Thinking about a poem

I imagined my very first blog post to be an amazing craft of wit and language that would wow my readers (thanks Mom and Auntie Laurie), launch me onto the road to stardom and notoriety in the world of literacy and education, and would forever change the course of my life.

Instead, you get this:

An entry that I discovered in my writer’s notebook that I thought might be a fun way to introduce our presentation at the  Arkansas Reading Association Reading Conference in Little Rock, AR this fall.  As I began looking for poems, lessons, and activities that have been successful with my students, I came across this little gem. (Perhaps not quite brilliant, but just a little fun).

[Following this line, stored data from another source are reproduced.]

Definition validateBlockDevice (bd : BlockDevice) (hostName : string) : result unit :=
  if negb (bool_decide (bd_State bd = "Active")) then
    Err (Errorf "block device %q is in not in active state" [name bd])
  else if negb (bool_decide (bd_FSType bd = "")) &&
          negb (bool_decide (bd_FSType bd = "zfs_member")) then
    Err (Errorf "block device has file system {%s}" [bd_FSType bd])
  else if negb (bool_decide (label (labels bd) HostNameLabelKey = hostName)) then
    Err (Errorf "block device %s doesn't belongs to node %s"
           [name bd; label (labels bd) HostNameLabelKey])
  else
    match labels bd !! BlockDeviceTagLabelKey with
    | Some v =>
        if bool_decide (TrimSpace v = "")
        then Err (Errorf "block device %s is tagged with a value %s and cannot be used"
                    [name bd; v])
        else OK tt
    | None => OK tt
    end.

Definition blockDeviceClaimValidation (w : W) (pv : PoolValidator)
  (bdcName bdName : string) : result unit :=
  match rGet (Obj:=BlockDeviceClaim) w (pv_namespace pv) bdcName with
  | Err err => Err (Wrapf err "could not get block device claim for block device {%s}" [bdName])
  | OK bdcObject =>
      if negb (bool_decide (label (labels bdcObject) CStorPoolClusterLabelKey = pv_cspcName pv))
      then Err (Errorf "can't use claimed blockdevice %s" [bdName])
      else OK tt
  end.

Definition blockDeviceValidation (w : W) (pv : PoolValidator)
  (bd : CStorPoolInstanceBlockDevice) : verdict :=
  if bool_decide (BlockDeviceName bd = "") then
    Invalid (Errorf "block device name cannot be empty" [])
  else
    match rGet (Obj:=BlockDevice) w (pv_namespace pv) (BlockDeviceName bd) with
    | Err err => Invalid (Wrapf err "failed to get block device: {%s} details error: %v"
                            [BlockDeviceName bd])
    | OK bdObj =>
        match validateBlockDevice bdObj (pv_hostName pv) with
        | Err err => Invalid err
        | OK _ =>
            if bool_decide (bd_ClaimState bdObj = BlockDeviceClaimed) then
              match bd_ClaimRef bdObj with
              | Some bdcName =>
                  match blockDeviceClaimValidation w pv bdcName (name bdObj) with
                  | Err err => Invalid (Wrapf err "error: %v" [])
                  | OK _ => Valid
                  end
              | None => Valid
              end
            else Valid
        end
    end.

A little background on this piece: Several years ago, I came across a poster called, “Unlucky Arithmetic: How to Raise a Non-Reader, ”by Dean Schneider and Robin Smith. The writers of the blog post at Choice Literacy put their own spin on this poster with “Unlucky Lists: How to Raise Non-Writers” and “How to Raise Non-Artists.” Finally, there was “How to Raise a Non-Speller.” I think you can see where I am going with this. Yes. It is true. I present to you,

“Unlucky Lines: How to Raise an Un-Poetic Person,”

by Jenifer Pastore.

1. Never let your students see you reading or enjoying a poem.
2. Get rid of all the poetry books that are silly and funny. In fact, don’t even get poetry books for your classroom!
3. Only read poems that are highly complex and require deep, deep analysis.
4. Don’t ever take time to visualize or illustrate poems. Put away those crayons, colored pencils and water colors.
5. Don’t read poems with silly voices or sound effects.
6. Read poems if and only if you plan to “cover” CCSS RL.4. There is no time in the curriculum for poetry slams or Poetry Friday.
7. Require every single student, regardless of need or ability, to reread their phonics-based poems for homework. Assign this instead of letting them choose a good book to read.
8. Skip the books about the lives of poets and what inspires them. (There won’t be any test questions about them).
9. Make sure your students find every last simile and metaphor, eight examples of alliteration, and fourteen other forms of figurative language.
10. Require students to identify and write a limerick, haiku, acrostic, quatrain and couplet. Those are the only ones with activities on TPT.
11. Do not, under any circumstances, use poems or books as scaffolds for writing poetry. Copying is forbidden.
12. Do not allow students to read poems with friends. Poems for Two Voices do not provide enough rigor.
13. Absolutely, positively, do not have fun with poetry.

Look out Literacy World! Here I come!